◆ **Assignment**
For the listing beneath, state how many lines contain the string "Lemma". Give the number by itself.

◆ **Data supplied**
(** * A shallow embedding of the BTC arbitrage bot's decision pipeline

    The development follows the Python sources under [backend/]:

    - [core/fee_engine.py]            -> [FeeEngine]
    - [core/arbitrage.py]             -> [Arbitrage]
    - [clients/polymarket_client.py]  -> [OrderBook]
    - [safety/circuit_breaker.py]     -> [CircuitBreaker]
    - [safety/risk_manager.py]        -> [RiskManager]
    - [safety/kill_switch.py]         -> [KillSwitch]
    - [execution/order_engine.py]     -> [OrderEngine]

    Python [float] values are kept behind the interface [PyFloat], so every
    function is written once, with the operations in the order the source
    performs them.  Two instances are given: exact rationals [Q] (used for the
    general theorems: arithmetic without rounding) and IEEE binary64
    [PrimFloat.float] (what CPython computes with; used to run the code on
    concrete inputs).  Wall-clock reads ([time.time()], [datetime.utcnow()])
    are an explicit [now] argument of the operation that performs them, and
    log output is left out.

    Part I is the program, Part II the vocabulary of the statements and the
    sample data of the test fixtures, Part III the properties. *)

From Stdlib Require Import ZArith QArith Qabs Qminmax Lqa List String Ascii Bool Lia.
From Stdlib Require Import Floats Uint63 DecimalString.
From Stdlib Require Import Sorted Permutation.
Import ListNotations.

Local Open Scope Z_scope.

(* ================================================================== *)
(** * Part I: the program *)
(* ================================================================== *)

(** ** Python numbers *)

(** Exceptions the modelled code can raise, and results of fallible code. *)
Inductive pyexc : Type := ZeroDivisionError | TypeError.
(** * Statistics normalisation, parallel download, cloud-free mosaic and
      forest change of the CDSE notebooks

    The notebooks are straight-line Python that drives three libraries
    (pandas, sentinelhub, xarray) and ships one JavaScript evalscript.  The
    cells are embedded as functions over explicit values; each library call
    is embedded as a function of its own that follows what the library does
    on the values the cells hand to it.  Numbers (Python floats and ints, JS
    numbers) are kept abstract: a type [num] with the operations the code
    applies to it. *)

From Stdlib Require Import ZArith QArith Lia Bool Ascii String Sorted Permutation.
From Stdlib Require Import DecimalString DecimalPos DecimalZ.
From stdpp Require Import base list strings.

Set Warnings "-register-all".
Local Open Scope string_scope.
Local Open Scope list_scope.

(** ** Python values *)

(** The exceptions the modelled cells can raise. *)
Inductive exn :=
  | ValueError_NoObjectsToConcatenate
  | IndexError
  | KeyError (key : string)
  | AttributeError (attr : string)
  | DatetimeParseError
  | DownloadFailedException (position : nat).

Inductive result (A : Type) :=
  | Ok (a : A)
  | Raise (e : exn).
Arguments Ok {A} a.
Arguments Raise {A} e.

Definition bind {A B} (r : result A) (k : A -> result B) : result B :=
  match r with
  | Ok a => k a
  | Raise e => Raise e
  end.

Notation "'let*' x ':=' r 'in' k" := (bind r (fun x => k))
  (at level 10, x name, r at level 100, k at level 200).

(** [mapM f l]: a comprehension [[f(x) for x in l]] whose body may raise;
    the first element that raises ends it. *)
Fixpoint mapM {A B} (f : A -> result B) (l : list A) : result (list B) :=
  match l with
  | [] => Ok []
  | x :: l' => let* y := f x in let* ys := mapM f l' in Ok (y :: ys)
  end.

(** A Python [dict] with string keys: insertion ordered, one entry per key. *)
Fixpoint dict_set {V} (k : string) (v : V) (d : list (string * V)) : list (string * V) :=
  match d with
  | [] => [(k, v)]
  | (k', v') :: d' =>
      if String.eqb k' k then (k', v) :: d' else (k', v') :: dict_set k v d'
  end.

Fixpoint dict_get {V} (k : string) (d : list (string * V)) : option V :=
  match d with
  | [] => None
  | (k', v') :: d' => if String.eqb k' k then Some v' else dict_get k d'
  end.

(** [{**a, **b}] *)
Definition dict_merge {V} (a b : list (string * V)) : list (string * V) :=
  fold_left (fun acc kv => dict_set (fst kv) (snd kv) acc) b a.

(** [sub in s] on strings. *)
Fixpoint str_contains (sub s : string) : bool :=
  String.prefix sub s
  || match s with
     | EmptyString => false
     | String _ s' => str_contains sub s'
     end.

(** [s.removeprefix(p)] *)
Definition removeprefix (p s : string) : string :=
  if String.prefix p s
  then String.substring (String.length p) (String.length s - String.length p) s
  else s.

(** [s.split(sep)] for a one-character separator: never an empty list. *)
Fixpoint str_split (sep : ascii) (s : string) : list string :=
  match s with
  | EmptyString => [EmptyString]
  | String c s' =>
      if Ascii.eqb c sep then EmptyString :: str_split sep s'
      else match str_split sep s' with
           | [] => [String c EmptyString]
           | w :: ws => String c w :: ws
           end
  end.

(** [l[-1]]: IndexError on an empty list. *)
Definition getitem_last {A} (l : list A) : result A :=
  match List.rev l with
  | [] => Raise IndexError
  | x :: _ => Ok x
  end.

(** ** JSON payloads and data frames *)

Section Frames.
Context {num : Type}.

(** What [json.loads] builds: [None], [bool], numbers, [str], [list], [dict]. *)
Inductive json :=
  | JNull
  | JBool (b : bool)
  | JNum (x : num)
  | JStr (s : string)
  | JList (items : list json)
  | JDict (items : list (string * json)).

Definition is_dict (v : json) : bool :=
  match v with
  | JDict _ => true
  | _ => false
  end.

(** One time bucket of a response: a JSON object. *)
Definition record := list (string * json).

(** One Statistical API response, a dict of which the cell reads the
    ["data"] entry only: the list of the unit's time buckets. *)
Record response := { data : list record }.

(** A cell of a data frame: a missing value (NaN) or a Python object. *)
Inductive cell :=
  | NaN
  | Val (v : json).

(** A data frame with the default [RangeIndex]: column labels and rows, each
    row holding one cell per column. *)
Record DataFrame := { columns : list string; rows : list (list cell) }.

(** *** pandas.json_normalize *)

(** Modelled from the spec: pandas' [_normalise_json] (library code, not under
    src/), the recursive flattening of nested dicts behind "flatten the nested
    statistics payload": nested keys are joined with the separator ".". *)
Definition new_key (key_string key : string) : string :=
  let new_key := key_string +:+ "." +:+ key in
  if String.eqb key_string "" then removeprefix "." new_key else new_key.

Fixpoint normalise_json (data : json) (key_string : string)
    (normalized_dict : list (string * cell)) : list (string * cell) :=
  match data with
  | JDict items =>
      (fix items_loop (kvs : list (string * json)) (acc : list (string * cell)) :=
         match kvs with
         | [] => acc
         | (key, value) :: rest =>
             items_loop rest (normalise_json value (new_key key_string key) acc)
         end) items normalized_dict
  | _ => dict_set key_string (Val data) normalized_dict
  end.

(** pandas' [_normalise_json_ordered]: top-level scalars first, then the
    flattened nested dicts. *)
Definition normalise_json_ordered (data : record) : list (string * cell) :=
  let top_dict_ :=
    fold_left (fun acc kv => dict_set (fst kv) (Val (snd kv)) acc)
      (List.filter (fun kv => negb (is_dict (snd kv))) data) [] in
  let nested_dict_ :=
    normalise_json (JDict (List.filter (fun kv => is_dict (snd kv)) data)) "" [] in
  dict_merge top_dict_ nested_dict_.

(** Column labels of [DataFrame(list_of_dicts)]: the keys in order of first
    appearance. *)
Definition add_label (labels : list string) (k : string) : list string :=
  if existsb (String.eqb k) labels then labels else labels ++ [k].

Definition union_labels (labelss : list (list string)) : list string :=
  fold_left (fun acc labels => fold_left add_label labels acc) labelss [].

Definition DataFrame_of_dicts (ds : list (list (string * cell))) : DataFrame :=
  let cols := union_labels (map (map fst) ds) in
  {| columns := cols;
     rows := map (fun d => map (fun c => default NaN (dict_get c d)) cols) ds |}.

(** Modelled from the spec: [pd.json_normalize] on a list of records (library
    code, not under src/): one row per record, one column per flattened key, a
    missing key read as NaN; an empty list gives the empty frame. *)
Definition json_normalize (data : list record) : DataFrame :=
  match data with
  | [] => {| columns := []; rows := [] |}
  | _ => DataFrame_of_dicts (map normalise_json_ordered data)
  end.
(** C1, as stated, fails for the copy in [frontend/src/services/api.js]:
    [optimizeRoute([{name: "A", lat: 1, lon: 1}])] transmits the entry without
    a [visit_sequence], not with [visit_sequence = 1]. *)
Lemma C1_frontend_optimizeRoute_not_normalised :
  ~ transmits_normalised FrontendApi.optimizeRoute.
Proof.
  intros H.
  destruct (H (healthy_server Null) [] [locA]) as (payload & Hcalls & _ & Hentry).
  rewrite FrontendApi_optimizeRoute_calls in Hcalls.
  injection Hcalls as <-.
  destruct (Hentry 0%nat locA eq_refl) as (sent & Hsent & _ & _ & _ & Hseq).
  injection Hsent as <-. discriminate Hseq.
Qed.

(** ** The text-flow orchestrator *)

Lemma Api_extractSequence_run (text : jsstring) (srv : Server) (calls : list Request) :
  Api.extractSequence text srv calls =
    (of_reply (extract_sequence_reply srv calls text),
     calls ++ [PostExtractSequence text]).
Proof.
  unfold Api.extractSequence, bind, post_extract_sequence, ret.
  destruct (of_reply _); reflexivity.
Qed.

Lemma FrontendApi_extractSequence_ok (text : jsstring) (srv : Server)
    (calls : list Request) (ex : ExtractionResult) :
  extract_sequence_reply srv calls text = Fulfilled ex ->
  FrontendApi.extractSequence text srv calls =
    (Resolved ex, calls ++ [PostExtractSequence text]).
Proof.
  intros Hex.
  unfold FrontendApi.extractSequence, try_catch, bind, post_extract_sequence, ret.
  rewrite Hex. reflexivity.
Qed.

◆ **Completed task**
3